▸ EXERCISE PROMPT
Beginning at the line containing "tracked configured w -> wp (fail" in the material below and ending at the line containing "destruct (proj1 H)", return each line exactly and add nothing.

▸ SOURCE DATA
(* ===== verification/MbedContracts.v ===== *)
(** * The mbedTLS bridge: verification, read and write

    What is in force whenever a handshake runs, and what the read and write operations
    promise to the code that calls them. *)

From stdpp Require Import gmap.
From S2P Require Import Prelude Vec Eff MbedBridge MbedSafety.

(** ** Verification is configured before any handshake *)

(** [h] is a history, newest first: the peer must be verified against the given anchors
    and the given name. *)
Definition verifying (p : Z) (host : list Z) (h : list call) : Prop :=
  CSetHostname p host ∈ h /\ CAuthmode p true ∈ h /\ CCaChain p ∈ h /\ CAuthmode p false ∉ h.

(** Each handshake step of [new] was preceded by a history that satisfies [R]. *)
Definition guarded (p : Z) (R : list call -> Prop) (new : list call) : Prop :=
  forall a b, new = a ++ CHandshake p :: b -> R b.

(** Calls that do not bear on verification. *)
Definition quiet (c : call) : Prop :=
  match c with CHandshake _ | CAuthmode _ _ | CCaChain _ => False | _ => True end.

Lemma io_quiet c : io_call c -> quiet c.
Proof. by destruct c. Qed.

Section verification.
Context (pf : plat) (env : environment call resp) (fuel : nat) (Hsane : sane env).
Context (p : Z) (host : list Z) (h0 : list call).

(** The calls since [h0] satisfy [K], and every handshake among them was guarded. *)
Definition tracked (K : list call -> Prop) (w : world) : Prop :=
  live p w /\ exists new, w_hist w = new ++ h0 /\ guarded p (verifying p host) new /\ K new.

Lemma guarded_quiet cs new :
  Forall quiet cs -> guarded p (verifying p host) new -> guarded p (verifying p host) (cs ++ new).
Proof.
  induction 1 as [|c cs Hc _ IH]; intros G; [done|]. intros a b E.
  destruct a as [|a0 a]; cbn in E.
  - injection E as -> _. done.
  - injection E as _ E. by apply (IH G a b).
Qed.

Lemma verifying_quiet cs new :
  Forall quiet cs -> verifying p host new -> verifying p host (cs ++ new).
Proof.
  intros F (A & B & C & D). unfold verifying. rewrite !elem_of_app. split_and!; [by right..|].
  intros [E|E]; [|done]. rewrite Forall_forall in F. exact (F _ E).
Qed.

Lemma tracked_quiet w w' cs :
  Forall quiet cs -> w_hist w' = cs ++ w_hist w -> live p w' ->
  tracked (verifying p host) w -> tracked (verifying p host) w'.
Proof.
  intros F Hh Hl (_ & new & E & G & K). split; [done|]. exists (cs ++ new).
  rewrite Hh, E, app_assoc. split_and!; [done|by apply guarded_quiet|by apply verifying_quiet].
Qed.

Lemma tracked_evolves w w' :
  tracked (verifying p host) w -> evolves p w w' -> tracked (verifying p host) w'.
Proof.
  intros H E. pose proof (evolves_live _ _ _ E) as Hl. destruct E as [(new & Hh & F) _].
  eapply tracked_quiet; [|exact Hh|done|done]. eapply Forall_impl; [exact F|]. apply io_quiet.
Qed.

(** The end: every handshake was guarded; the record may be gone. *)
Definition guarded_history (h : list call) : Prop :=
  exists new, h = new ++ h0 /\ guarded p (verifying p host) new.
Definition all_guarded (w : world) : Prop := guarded_history (w_hist w).

Lemma guarded_cons c h : quiet c -> guarded_history h -> guarded_history (c :: h).
Proof.
  intros Hc (new & -> & G). exists (c :: new). split; [done|].
  apply (guarded_quiet [c]); [by repeat constructor|done].
Qed.

Lemma tracked_done K w : tracked K w -> all_guarded w.
Proof. intros (_ & new & ? & ? & _). by exists new. Qed.

Lemma wp_free_guarded w : live p w -> all_guarded w -> wp (free_state env p) (fun _ => all_guarded) w.
Proof.
  intros [st Hst] G. unfold free_state. wp_step; [by wp_step|]. wp_step.
  eapply wp_deref; [exact Hst|]. cbv beta. unfold free. do 7 wp_step.
  destruct (has_clicert st); repeat first
    [ progress wp_step | eapply wp_deref; [exact Hst|]; cbv beta ];
    unfold all_guarded; cbn [push world_traced w_hist];
    repeat (apply guarded_cons; [exact I|]); exact G.
Qed.

Lemma wp_fail_guarded rc code w :
  live p w -> all_guarded w -> wp (fail env p rc code) (fun _ => all_guarded) w.
Proof. intros H G. unfold fail. wp_step. wp_use wp_free_guarded as _ w1 H1. by wp_step. Qed.

Lemma wp_loop_guarded n : forall w,
  tracked (verifying p host) w -> wp (handshake_loop pf env fuel n p) (fun _ => all_guarded) w.
Proof.
  induction n as [|n IH]; intros w H; cbn [handshake_loop]; [by wp_step|]. do 2 wp_step.
  assert (tracked (verifying p host) (push (CHandshake p) w)) as H1.
  { destruct H as (Hl & new & E & G & K). split; [exact Hl|]. exists (CHandshake p :: new).
    cbn. rewrite E. split; [done|]. split.
    - intros [|a0 a] b Eb; [injection Eb as <-; done|injection Eb as _ Eb; by apply (G a b)].
    - destruct K as (A & B & C & D). unfold verifying. rewrite !elem_of_cons.
      split_and!; [by right..|]. by intros [?|?]. }
  clear H. wp_step. assert (evolves p (push (CHandshake p) w) (push (CHandshake p) w)) as E0
    by (apply evolves_refl; apply H1).
  wp_use wp_run_any as rc w1 E1. pose proof (tracked_evolves _ _ H1 E1) as H2.
  destruct (proj1 H2) as [st Hst].
  wp_step; [|wp_step].
  - wp_step. eapply wp_update; [exact Hst|]. wp_step. destruct (tracked_done _ _ H2) as (new & ? & ?).
    by exists new.
  - wp_step. assert (evolves p w1 w1) as E2 by (apply evolves_refl; apply H2).
    wp_use wp_past_deadline as late w2 E3. pose proof (tracked_evolves _ _ H2 E3) as H3.
    destruct late; [|by apply IH]. apply wp_fail_guarded; [apply H3|by eapply tracked_done].
  - do 3 wp_step. eapply wp_deref; [exact Hst|]. cbv beta. wp_step.
    assert (tracked (verifying p host) (push (CVerifyResult p) w1)) as H3
      by (by eapply (tracked_quiet w1 _ [CVerifyResult p]); [repeat constructor|done|apply H2|]).
    eapply wp_mono; [|apply wp_free_guarded; [apply H3|by eapply tracked_done]].
    intros ? w2 H4. by wp_step.
Qed.

(** The calls that configure the connection, up to its name. *)
Definition configured (new : list call) : Prop :=
  CAuthmode p true ∈ new /\ CCaChain p ∈ new /\ CAuthmode p false ∉ new.

Lemma wp_connect_guarded w :
  tracked configured w -> wp (handshake_connect pf env fuel p host) (fun _ => all_guarded) w.
Proof.
  intros (Hl & new & E & G & K). assert (all_guarded w) as Hw by (by exists new).
  unfold handshake_connect. do 2 wp_step. wp_step.
  { apply wp_fail_guarded; [exact Hl|]. by apply guarded_cons. }
  do 2 wp_step. wp_step.
  { apply wp_fail_guarded; [exact Hl|]. by repeat apply guarded_cons. }
  do 2 wp_step. apply wp_loop_guarded. split; [exact Hl|].
  exists ([CSetBio p; CSetHostname p host; CSslSetup p] ++ new). cbn. rewrite E. split; [done|].
  split; [apply (guarded_quiet [_; _; _]); [by repeat constructor|done]|].
  destruct K as (A & B & C). unfold verifying. rewrite !elem_of_cons. split_and!; [tauto..|].
  by intros [?|[?|[?|?]]].
Qed.

Lemma configured_cons c w :
  quiet c -> tracked configured w -> tracked configured (push c w).
Proof.
  intros Hc (Hl & new & E & G & A & B & C). split; [exact Hl|]. exists (c :: new). cbn.
  rewrite E. split; [done|]. split; [apply (guarded_quiet [c]); [by repeat constructor|done]|].
  unfold configured. rewrite !elem_of_cons. split_and!; [by right..|]. intros [<-|?]; done.
Qed.

Lemma configured_update w f st :
  w_objs w !! p = Some st -> tracked configured w ->
  tracked configured {| w_hist := w_hist w; w_objs := <[p := f st]> (w_objs w) |}.
Proof. intros _ (_ & H). split; [|exact H]. eexists. cbn. by rewrite lookup_insert_eq. Qed.

Lemma fail_configured rc code w :
  tracked configured w -> wp (fail env p rc code) (fun _ => all_guarded) w.
Proof. intros H. apply wp_fail_guarded; [apply H|by eapply tracked_done]. Qed.

Lemma wp_identity_guarded cert_pem cert_len key_pem key_len w :
  tracked configured w ->
  wp (handshake_identity pf env fuel p host cert_pem cert_len key_pem key_len)
    (fun _ => all_guarded) w.
Proof.
  intros H. unfold handshake_identity. wp_step; [|by apply wp_connect_guarded].
  destruct (proj1 H) as [st Hst]. do 5 wp_step. eapply wp_update; [exact Hst|].
  match goal with |- wp _ _ ?x => assert (tracked configured x) as H1; [|revert H1; generalize x] end.
  { apply (configured_update (push (CInit p PPkey) (push (CInit p PClicert) w))); [done|].
    by do 2 (apply configured_cons; [done|]). }
  clear H st Hst. intros w1 H1. repeat wp_step;
    first [apply fail_configured|apply wp_connect_guarded];
    repeat (apply configured_cons; [exact I|]); exact H1.
Qed.

(** Nothing about verification has been said yet. *)
Definition untouched (new : list call) : Prop :=
  (CAuthmode p false ∉ new) /\ forall c, c ∈ new -> quiet c.

Lemma untouched_cons c w : quiet c -> tracked untouched w -> tracked untouched (push c w).
Proof.
  intros Hc (Hl & new & E & G & A & B). split; [exact Hl|]. exists (c :: new). cbn.
  rewrite E. split; [done|]. split; [apply (guarded_quiet [c]); [by repeat constructor|done]|].
  unfold untouched. setoid_rewrite elem_of_cons. split; [intros [<-|?]; done|].
  intros c' [->|?]; auto.
Qed.

Lemma untouched_evolves w w' : tracked untouched w -> evolves p w w' -> tracked untouched w'.
Proof.
  intros (_ & new & E & G & A & B) Ev. split; [by eapply evolves_live|].
  destruct Ev as [(n1 & Hh & F) _]. exists (n1 ++ new). rewrite Hh, E, app_assoc.
  assert (Forall quiet n1) as F1 by (eapply Forall_impl; [exact F|]; apply io_quiet).
  split; [done|]. split; [by apply guarded_quiet|]. unfold untouched. setoid_rewrite elem_of_app.
  rewrite Forall_forall in F1. split; [intros [X|X]; [by apply F1 in X|done]|].
  intros c [X|X]; auto.
Qed.

Lemma configured_start w : tracked untouched w ->
  tracked configured (push (CCaChain p) (push (CAuthmode p true) w)).
Proof.
  intros (Hl & new & E & G & A & B). split; [exact Hl|].
  exists ([CCaChain p; CAuthmode p true] ++ new). cbn. rewrite E. split; [done|]. split.
  - intros a b Eb. destruct a as [|c0 [|c1 a]]; [discriminate Eb..|].
    injection Eb as _ _ Eb. by apply (G a b).
  - unfold configured. rewrite !elem_of_cons. split_and!; [tauto..|]. by intros [?|[?|?]].
Qed.

Lemma wp_configure_guarded min_version ca_pem ca_len cert_pem cert_len key_pem key_len w :
  tracked untouched w ->
  wp (handshake_configure pf env fuel p host false min_version ca_pem ca_len cert_pem cert_len
        key_pem key_len) (fun _ => all_guarded) w.
Proof.
  intros H. unfold handshake_configure. cbn [negb andb]. repeat wp_step;
    first [ apply wp_fail_guarded; [apply H|];
            apply (tracked_done untouched); repeat (apply untouched_cons; [exact I|]); exact H
          | apply wp_identity_guarded; repeat (apply configured_cons; [exact I|]);
            apply configured_start; repeat (apply untouched_cons; [exact I|]); exact H ].
Qed.
End verification.



(** ** Reading *)

Lemma leaves_both {A} (P Q : A -> Prop) l : leaves P l -> leaves Q l -> leaves (fun a => P a /\ Q a) l.
Proof.
  induction 1 as [a Ha|buf k Hk IH|len k Hk IH|out k Hk IH]; inversion 1; subst; constructor; auto.
Qed.

(** Only [s] changed in the heap, and it is live. *)
Definition only_conn (s : Z) (w w' : world) : Prop :=
  exists st st', w_objs w !! s = Some st /\ w_objs w' = <[s := st']> (w_objs w) /\
    fd st' = fd st /\ has_clicert st' = has_clicert st.

Lemma only_conn_refl s w : live s w -> only_conn s w w.
Proof. intros [st H]. exists st, st. by rewrite insert_id by done. Qed.

Lemma only_conn_live s w w' : only_conn s w w' -> live s w'.
Proof. intros (st & st' & _ & H & _). exists st'. by rewrite H, lookup_insert_eq. Qed.

Lemma only_conn_trans s w1 w2 w3 : only_conn s w1 w2 -> only_conn s w2 w3 -> only_conn s w1 w3.
Proof.
  intros (a & b & A & B & C & D) (a' & b' & A' & B' & C' & D').
  rewrite B, lookup_insert_eq in A'. injection A' as <-. exists a, b'.
  rewrite B', B, insert_insert_eq. split_and!; [done..|congruence|congruence].
Qed.

Lemma only_conn_evolves s w w' : evolves s w w' -> only_conn s w w'.
Proof. intros [_ (a & b & A & B & C & D & _)]. by exists a, b. Qed.

Lemma only_conn_push s w w' c : only_conn s w w' -> only_conn s w (push c w').
Proof. done. Qed.

(** What a read returns: the code, the buffer, [*n] and [*tls_err].  [P] is what is
    known of every result of mbedtls_ssl_read. *)
Record read_post (P : Z * list Z -> Prop) (buf : list Z) (len : Z)
    (r : Z * list Z * Z * Z) : Prop := {
  rp_code : r.1.1.1 = HTTPS_MBED_OK \/ r.1.1.1 = HTTPS_MBED_ERR_TIMEOUT \/ r.1.1.1 = HTTPS_MBED_ERR_IO;
  rp_length : zlen r.1.1.2 = zlen buf;
  rp_frame : zdrop len r.1.1.2 = zdrop len buf;
  rp_count : 0 <= r.1.2 <= len;
  rp_error : r.1.1.1 <> HTTPS_MBED_OK -> r.1.2 = 0;
  rp_data : 0 < r.1.2 -> P (r.1.2, ztake r.1.2 r.1.1.2);
  rp_eof : r.1.1.1 = HTTPS_MBED_OK -> r.1.2 = 0 ->
    exists rc bs, P (rc, bs) /\ (rc = 0 \/ rc = MBEDTLS_ERR_SSL_PEER_CLOSE_NOTIFY);
  rp_io : r.1.1.1 = HTTPS_MBED_ERR_IO ->
    exists bs, P (r.2, bs) /\ r.2 < 0 /\ want r.2 = false /\ r.2 <> MBEDTLS_ERR_SSL_PEER_CLOSE_NOTIFY
}.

▸ ANSWER SPACE
  tracked configured w -> wp (fail env p rc code) (fun _ => all_guarded) w.
Proof. intros H. apply wp_fail_guarded; [apply H|by eapply tracked_done]. Qed.

Lemma wp_identity_guarded cert_pem cert_len key_pem key_len w :
  tracked configured w ->
  wp (handshake_identity pf env fuel p host cert_pem cert_len key_pem key_len)
    (fun _ => all_guarded) w.
Proof.
  intros H. unfold handshake_identity. wp_step; [|by apply wp_connect_guarded].
  destruct (proj1 H) as [st Hst]. do 5 wp_step. eapply wp_update; [exact Hst|].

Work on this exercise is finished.